▶ **WHAT THIS TASK INVOLVES**
Of all the entries below, only the lines from the one with "[net_on_arp] and [net_on_ipv4_icmp]" up to and including the one with "intros Hok [Hm1" are to be duplicated exactly.

(Stored data)
Content starts
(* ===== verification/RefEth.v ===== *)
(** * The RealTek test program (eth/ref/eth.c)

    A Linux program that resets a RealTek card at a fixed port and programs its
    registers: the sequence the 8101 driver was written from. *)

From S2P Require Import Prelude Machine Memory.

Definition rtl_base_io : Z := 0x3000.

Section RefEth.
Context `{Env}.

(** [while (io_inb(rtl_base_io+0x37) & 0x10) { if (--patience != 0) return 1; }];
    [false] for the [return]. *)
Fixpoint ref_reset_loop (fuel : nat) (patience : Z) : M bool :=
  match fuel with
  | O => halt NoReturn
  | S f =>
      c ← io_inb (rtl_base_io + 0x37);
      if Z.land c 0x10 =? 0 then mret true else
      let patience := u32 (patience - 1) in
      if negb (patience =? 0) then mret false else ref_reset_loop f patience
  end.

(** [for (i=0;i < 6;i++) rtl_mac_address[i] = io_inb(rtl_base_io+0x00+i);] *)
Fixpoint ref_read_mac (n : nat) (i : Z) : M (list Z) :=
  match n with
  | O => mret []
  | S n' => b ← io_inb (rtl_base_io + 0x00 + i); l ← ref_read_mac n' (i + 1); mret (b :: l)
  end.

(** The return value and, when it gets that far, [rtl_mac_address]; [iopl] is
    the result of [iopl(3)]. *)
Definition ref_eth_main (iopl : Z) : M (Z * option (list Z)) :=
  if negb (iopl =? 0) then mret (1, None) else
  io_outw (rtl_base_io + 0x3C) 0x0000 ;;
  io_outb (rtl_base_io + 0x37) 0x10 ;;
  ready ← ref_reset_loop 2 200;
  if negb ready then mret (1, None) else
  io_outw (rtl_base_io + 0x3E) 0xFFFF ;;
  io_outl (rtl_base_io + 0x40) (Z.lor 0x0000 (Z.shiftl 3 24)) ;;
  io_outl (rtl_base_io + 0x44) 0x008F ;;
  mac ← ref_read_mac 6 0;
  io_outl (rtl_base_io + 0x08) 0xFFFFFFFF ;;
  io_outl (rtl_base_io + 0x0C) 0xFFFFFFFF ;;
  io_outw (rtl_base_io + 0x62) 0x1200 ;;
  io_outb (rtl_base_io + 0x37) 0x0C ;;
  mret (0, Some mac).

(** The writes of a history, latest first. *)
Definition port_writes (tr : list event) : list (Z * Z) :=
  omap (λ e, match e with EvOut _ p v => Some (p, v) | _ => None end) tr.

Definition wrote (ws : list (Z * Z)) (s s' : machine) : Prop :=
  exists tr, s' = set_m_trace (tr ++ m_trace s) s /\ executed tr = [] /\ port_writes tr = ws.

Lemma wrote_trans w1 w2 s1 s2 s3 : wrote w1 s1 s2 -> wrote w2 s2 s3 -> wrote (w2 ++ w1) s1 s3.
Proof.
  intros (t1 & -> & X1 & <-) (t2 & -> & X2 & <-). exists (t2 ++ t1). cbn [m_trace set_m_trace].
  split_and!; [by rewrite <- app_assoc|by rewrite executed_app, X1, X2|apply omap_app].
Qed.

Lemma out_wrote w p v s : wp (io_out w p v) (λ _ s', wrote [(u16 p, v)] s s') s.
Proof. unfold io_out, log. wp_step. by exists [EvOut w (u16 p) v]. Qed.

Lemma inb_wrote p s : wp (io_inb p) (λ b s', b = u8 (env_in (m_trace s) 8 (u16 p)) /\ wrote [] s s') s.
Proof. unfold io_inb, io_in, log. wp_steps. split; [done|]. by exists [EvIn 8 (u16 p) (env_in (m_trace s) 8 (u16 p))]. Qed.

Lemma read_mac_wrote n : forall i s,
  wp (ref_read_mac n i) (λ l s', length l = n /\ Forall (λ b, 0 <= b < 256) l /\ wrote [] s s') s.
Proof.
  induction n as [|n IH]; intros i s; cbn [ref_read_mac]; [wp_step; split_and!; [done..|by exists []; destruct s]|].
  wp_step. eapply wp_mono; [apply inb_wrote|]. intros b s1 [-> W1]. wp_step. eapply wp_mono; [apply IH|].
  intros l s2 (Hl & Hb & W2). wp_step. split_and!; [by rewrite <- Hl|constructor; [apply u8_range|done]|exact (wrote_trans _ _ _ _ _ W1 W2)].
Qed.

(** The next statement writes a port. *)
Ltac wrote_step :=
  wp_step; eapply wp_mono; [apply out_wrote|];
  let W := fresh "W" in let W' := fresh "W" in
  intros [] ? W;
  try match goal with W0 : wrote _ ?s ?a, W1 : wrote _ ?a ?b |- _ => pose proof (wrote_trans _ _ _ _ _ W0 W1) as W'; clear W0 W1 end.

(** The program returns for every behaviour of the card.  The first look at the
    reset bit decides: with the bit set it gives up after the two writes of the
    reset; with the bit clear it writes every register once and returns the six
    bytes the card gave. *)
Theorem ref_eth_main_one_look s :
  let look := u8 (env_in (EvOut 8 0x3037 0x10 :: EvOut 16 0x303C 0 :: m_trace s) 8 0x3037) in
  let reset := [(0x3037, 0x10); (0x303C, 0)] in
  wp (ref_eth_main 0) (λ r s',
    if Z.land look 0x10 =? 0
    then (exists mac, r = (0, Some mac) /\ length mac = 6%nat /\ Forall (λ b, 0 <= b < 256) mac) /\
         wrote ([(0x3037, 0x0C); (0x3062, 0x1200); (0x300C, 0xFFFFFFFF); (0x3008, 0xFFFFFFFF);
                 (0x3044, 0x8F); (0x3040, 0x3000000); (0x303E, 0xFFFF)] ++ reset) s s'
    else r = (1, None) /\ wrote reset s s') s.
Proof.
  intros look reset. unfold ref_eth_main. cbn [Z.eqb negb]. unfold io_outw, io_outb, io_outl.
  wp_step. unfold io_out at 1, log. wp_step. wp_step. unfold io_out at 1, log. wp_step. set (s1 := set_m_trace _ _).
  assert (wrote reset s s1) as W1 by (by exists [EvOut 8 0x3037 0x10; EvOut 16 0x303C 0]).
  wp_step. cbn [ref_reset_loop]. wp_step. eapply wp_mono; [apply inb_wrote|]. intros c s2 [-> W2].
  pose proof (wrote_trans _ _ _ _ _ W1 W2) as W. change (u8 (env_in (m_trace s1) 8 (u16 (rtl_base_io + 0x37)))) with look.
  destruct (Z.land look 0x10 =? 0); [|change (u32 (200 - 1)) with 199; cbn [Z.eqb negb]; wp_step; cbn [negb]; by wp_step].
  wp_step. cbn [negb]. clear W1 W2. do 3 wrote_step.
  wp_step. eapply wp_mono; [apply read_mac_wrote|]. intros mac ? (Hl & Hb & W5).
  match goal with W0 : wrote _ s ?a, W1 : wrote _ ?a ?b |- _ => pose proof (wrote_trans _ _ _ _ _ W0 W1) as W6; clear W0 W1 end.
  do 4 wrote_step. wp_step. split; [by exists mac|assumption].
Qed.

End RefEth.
Content ends
Content starts
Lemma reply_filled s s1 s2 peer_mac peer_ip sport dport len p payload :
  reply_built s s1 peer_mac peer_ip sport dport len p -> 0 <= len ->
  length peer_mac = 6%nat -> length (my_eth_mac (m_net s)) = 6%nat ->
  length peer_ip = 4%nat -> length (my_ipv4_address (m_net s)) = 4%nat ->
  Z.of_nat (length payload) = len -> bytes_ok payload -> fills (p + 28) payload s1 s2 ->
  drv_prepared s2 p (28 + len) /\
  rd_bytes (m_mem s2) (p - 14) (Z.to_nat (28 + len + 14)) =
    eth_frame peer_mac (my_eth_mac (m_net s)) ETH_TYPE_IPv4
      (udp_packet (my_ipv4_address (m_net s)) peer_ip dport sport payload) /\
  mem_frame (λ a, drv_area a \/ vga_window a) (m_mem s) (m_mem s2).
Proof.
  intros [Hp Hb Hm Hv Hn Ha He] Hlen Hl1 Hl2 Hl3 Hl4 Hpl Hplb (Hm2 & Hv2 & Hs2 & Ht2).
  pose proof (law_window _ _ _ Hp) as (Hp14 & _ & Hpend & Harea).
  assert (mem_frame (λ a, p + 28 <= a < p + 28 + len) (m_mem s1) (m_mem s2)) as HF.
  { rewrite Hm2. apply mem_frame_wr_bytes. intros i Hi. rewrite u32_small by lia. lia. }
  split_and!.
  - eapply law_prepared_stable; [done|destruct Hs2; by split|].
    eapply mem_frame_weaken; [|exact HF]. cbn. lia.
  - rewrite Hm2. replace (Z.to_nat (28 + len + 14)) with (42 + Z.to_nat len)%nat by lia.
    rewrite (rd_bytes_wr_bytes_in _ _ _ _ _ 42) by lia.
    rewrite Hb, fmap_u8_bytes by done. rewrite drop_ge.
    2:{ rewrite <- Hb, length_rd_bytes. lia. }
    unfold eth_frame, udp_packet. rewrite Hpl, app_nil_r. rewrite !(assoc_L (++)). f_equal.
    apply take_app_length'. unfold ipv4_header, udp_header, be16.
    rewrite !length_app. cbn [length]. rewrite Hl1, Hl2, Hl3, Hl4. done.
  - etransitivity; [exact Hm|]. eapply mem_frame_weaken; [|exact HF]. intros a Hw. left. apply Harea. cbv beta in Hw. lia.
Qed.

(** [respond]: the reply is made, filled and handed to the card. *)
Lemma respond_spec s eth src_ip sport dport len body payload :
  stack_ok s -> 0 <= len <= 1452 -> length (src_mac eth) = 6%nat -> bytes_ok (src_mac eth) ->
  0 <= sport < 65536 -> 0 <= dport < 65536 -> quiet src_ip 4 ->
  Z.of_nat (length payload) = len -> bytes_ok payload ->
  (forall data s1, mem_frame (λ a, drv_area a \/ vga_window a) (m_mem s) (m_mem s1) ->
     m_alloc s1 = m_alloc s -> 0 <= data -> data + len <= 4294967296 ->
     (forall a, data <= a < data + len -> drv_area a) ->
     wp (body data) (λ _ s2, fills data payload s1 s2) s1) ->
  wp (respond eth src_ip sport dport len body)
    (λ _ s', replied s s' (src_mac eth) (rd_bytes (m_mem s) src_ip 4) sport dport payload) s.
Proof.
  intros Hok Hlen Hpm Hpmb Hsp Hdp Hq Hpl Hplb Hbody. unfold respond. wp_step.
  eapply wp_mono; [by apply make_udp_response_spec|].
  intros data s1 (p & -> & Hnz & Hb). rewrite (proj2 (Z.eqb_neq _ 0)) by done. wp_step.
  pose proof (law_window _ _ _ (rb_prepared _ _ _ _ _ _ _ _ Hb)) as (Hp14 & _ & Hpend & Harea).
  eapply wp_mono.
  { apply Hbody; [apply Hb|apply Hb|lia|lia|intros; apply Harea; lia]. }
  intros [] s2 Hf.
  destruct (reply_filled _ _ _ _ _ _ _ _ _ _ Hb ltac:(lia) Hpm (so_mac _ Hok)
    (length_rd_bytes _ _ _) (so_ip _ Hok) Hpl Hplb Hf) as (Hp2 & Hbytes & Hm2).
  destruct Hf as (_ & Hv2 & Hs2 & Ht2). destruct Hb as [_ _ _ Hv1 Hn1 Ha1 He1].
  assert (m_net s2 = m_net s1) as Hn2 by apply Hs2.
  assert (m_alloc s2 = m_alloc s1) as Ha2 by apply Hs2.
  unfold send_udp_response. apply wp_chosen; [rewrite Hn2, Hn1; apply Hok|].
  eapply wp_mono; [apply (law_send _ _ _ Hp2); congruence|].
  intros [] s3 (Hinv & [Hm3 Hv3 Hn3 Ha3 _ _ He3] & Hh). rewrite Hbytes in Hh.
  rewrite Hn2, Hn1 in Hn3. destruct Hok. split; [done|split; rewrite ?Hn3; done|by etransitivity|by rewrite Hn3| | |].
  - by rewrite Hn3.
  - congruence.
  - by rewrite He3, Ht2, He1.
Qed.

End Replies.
Content ends
Content starts
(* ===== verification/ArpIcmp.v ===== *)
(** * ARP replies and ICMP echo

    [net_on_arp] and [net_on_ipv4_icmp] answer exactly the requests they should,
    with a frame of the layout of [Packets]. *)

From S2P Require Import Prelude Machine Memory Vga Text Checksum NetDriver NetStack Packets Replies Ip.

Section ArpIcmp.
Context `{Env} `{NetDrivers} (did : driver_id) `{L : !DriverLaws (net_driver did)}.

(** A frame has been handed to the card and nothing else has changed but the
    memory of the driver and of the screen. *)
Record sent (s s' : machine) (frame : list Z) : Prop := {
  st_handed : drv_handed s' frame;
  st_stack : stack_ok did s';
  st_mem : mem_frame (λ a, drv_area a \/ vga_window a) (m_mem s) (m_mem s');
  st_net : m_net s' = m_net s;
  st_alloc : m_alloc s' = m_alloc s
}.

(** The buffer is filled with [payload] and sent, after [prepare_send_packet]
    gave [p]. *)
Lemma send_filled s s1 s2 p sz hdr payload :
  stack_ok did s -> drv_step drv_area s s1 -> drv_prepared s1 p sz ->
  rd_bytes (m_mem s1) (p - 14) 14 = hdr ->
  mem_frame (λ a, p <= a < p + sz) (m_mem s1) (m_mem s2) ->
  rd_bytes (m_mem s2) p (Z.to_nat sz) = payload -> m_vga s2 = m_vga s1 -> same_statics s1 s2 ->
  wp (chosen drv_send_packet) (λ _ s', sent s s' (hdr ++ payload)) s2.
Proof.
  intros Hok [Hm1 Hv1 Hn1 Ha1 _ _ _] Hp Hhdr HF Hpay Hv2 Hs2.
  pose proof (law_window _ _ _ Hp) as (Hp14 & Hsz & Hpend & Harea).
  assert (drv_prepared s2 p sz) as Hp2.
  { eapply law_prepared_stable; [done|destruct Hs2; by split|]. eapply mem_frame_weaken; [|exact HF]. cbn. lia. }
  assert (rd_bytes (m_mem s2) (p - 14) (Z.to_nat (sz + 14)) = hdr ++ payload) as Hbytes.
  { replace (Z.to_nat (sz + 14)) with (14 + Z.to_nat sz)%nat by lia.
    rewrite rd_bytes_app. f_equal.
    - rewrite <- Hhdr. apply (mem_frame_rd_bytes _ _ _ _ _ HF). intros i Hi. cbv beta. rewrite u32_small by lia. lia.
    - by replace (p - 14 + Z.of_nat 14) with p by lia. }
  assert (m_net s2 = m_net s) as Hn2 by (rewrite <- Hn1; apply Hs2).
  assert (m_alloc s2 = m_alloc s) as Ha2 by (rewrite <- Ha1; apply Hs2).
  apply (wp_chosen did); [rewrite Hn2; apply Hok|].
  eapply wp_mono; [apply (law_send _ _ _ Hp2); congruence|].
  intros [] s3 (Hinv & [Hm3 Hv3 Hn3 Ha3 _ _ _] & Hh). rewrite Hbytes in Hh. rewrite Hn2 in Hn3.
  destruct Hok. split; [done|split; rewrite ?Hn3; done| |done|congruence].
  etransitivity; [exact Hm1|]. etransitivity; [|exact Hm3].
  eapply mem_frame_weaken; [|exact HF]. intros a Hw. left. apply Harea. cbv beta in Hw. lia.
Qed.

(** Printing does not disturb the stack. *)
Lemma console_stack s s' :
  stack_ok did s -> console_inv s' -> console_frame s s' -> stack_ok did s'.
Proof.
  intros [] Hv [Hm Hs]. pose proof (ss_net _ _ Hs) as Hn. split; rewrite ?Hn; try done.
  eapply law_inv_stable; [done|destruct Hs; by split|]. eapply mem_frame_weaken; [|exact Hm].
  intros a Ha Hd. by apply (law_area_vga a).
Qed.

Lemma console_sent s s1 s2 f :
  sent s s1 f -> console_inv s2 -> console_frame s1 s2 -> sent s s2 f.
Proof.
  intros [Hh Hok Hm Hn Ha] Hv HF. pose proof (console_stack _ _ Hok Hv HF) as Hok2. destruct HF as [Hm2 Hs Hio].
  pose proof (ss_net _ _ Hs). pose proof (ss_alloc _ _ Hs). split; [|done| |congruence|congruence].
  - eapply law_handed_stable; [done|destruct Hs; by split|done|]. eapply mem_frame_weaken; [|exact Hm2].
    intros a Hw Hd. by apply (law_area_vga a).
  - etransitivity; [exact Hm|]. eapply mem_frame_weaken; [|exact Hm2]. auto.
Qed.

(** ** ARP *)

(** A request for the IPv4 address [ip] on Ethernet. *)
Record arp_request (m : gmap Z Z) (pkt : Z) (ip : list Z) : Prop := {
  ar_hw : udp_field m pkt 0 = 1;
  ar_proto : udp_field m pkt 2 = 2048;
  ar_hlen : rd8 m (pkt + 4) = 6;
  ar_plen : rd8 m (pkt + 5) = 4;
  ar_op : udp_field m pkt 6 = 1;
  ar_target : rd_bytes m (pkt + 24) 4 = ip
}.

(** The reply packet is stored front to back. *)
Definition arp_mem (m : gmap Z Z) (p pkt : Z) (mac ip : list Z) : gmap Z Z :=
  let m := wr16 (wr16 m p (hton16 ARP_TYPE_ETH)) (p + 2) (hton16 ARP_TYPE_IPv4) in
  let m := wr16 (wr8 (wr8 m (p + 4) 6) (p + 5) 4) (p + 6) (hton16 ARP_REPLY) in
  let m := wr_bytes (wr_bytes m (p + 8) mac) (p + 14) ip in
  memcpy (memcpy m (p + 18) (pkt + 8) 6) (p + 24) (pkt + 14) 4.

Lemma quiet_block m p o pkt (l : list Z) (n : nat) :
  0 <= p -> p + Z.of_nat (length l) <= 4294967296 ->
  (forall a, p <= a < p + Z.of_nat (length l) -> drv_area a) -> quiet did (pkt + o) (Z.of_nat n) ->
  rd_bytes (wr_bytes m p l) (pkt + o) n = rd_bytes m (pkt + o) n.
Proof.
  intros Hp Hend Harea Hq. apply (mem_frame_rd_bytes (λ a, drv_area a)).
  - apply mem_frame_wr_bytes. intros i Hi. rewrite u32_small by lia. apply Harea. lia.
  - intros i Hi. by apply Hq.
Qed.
Content ends
▶ **TASK RESPONSE**
    [net_on_arp] and [net_on_ipv4_icmp] answer exactly the requests they should,
    with a frame of the layout of [Packets]. *)

From S2P Require Import Prelude Machine Memory Vga Text Checksum NetDriver NetStack Packets Replies Ip.

Section ArpIcmp.
Context `{Env} `{NetDrivers} (did : driver_id) `{L : !DriverLaws (net_driver did)}.

(** A frame has been handed to the card and nothing else has changed but the
    memory of the driver and of the screen. *)
Record sent (s s' : machine) (frame : list Z) : Prop := {
  st_handed : drv_handed s' frame;
  st_stack : stack_ok did s';
  st_mem : mem_frame (λ a, drv_area a \/ vga_window a) (m_mem s) (m_mem s');
  st_net : m_net s' = m_net s;
  st_alloc : m_alloc s' = m_alloc s
}.

(** The buffer is filled with [payload] and sent, after [prepare_send_packet]
    gave [p]. *)
Lemma send_filled s s1 s2 p sz hdr payload :
  stack_ok did s -> drv_step drv_area s s1 -> drv_prepared s1 p sz ->
  rd_bytes (m_mem s1) (p - 14) 14 = hdr ->
  mem_frame (λ a, p <= a < p + sz) (m_mem s1) (m_mem s2) ->
  rd_bytes (m_mem s2) p (Z.to_nat sz) = payload -> m_vga s2 = m_vga s1 -> same_statics s1 s2 ->
  wp (chosen drv_send_packet) (λ _ s', sent s s' (hdr ++ payload)) s2.
Proof.
  intros Hok [Hm1 Hv1 Hn1 Ha1 _ _ _] Hp Hhdr HF Hpay Hv2 Hs2.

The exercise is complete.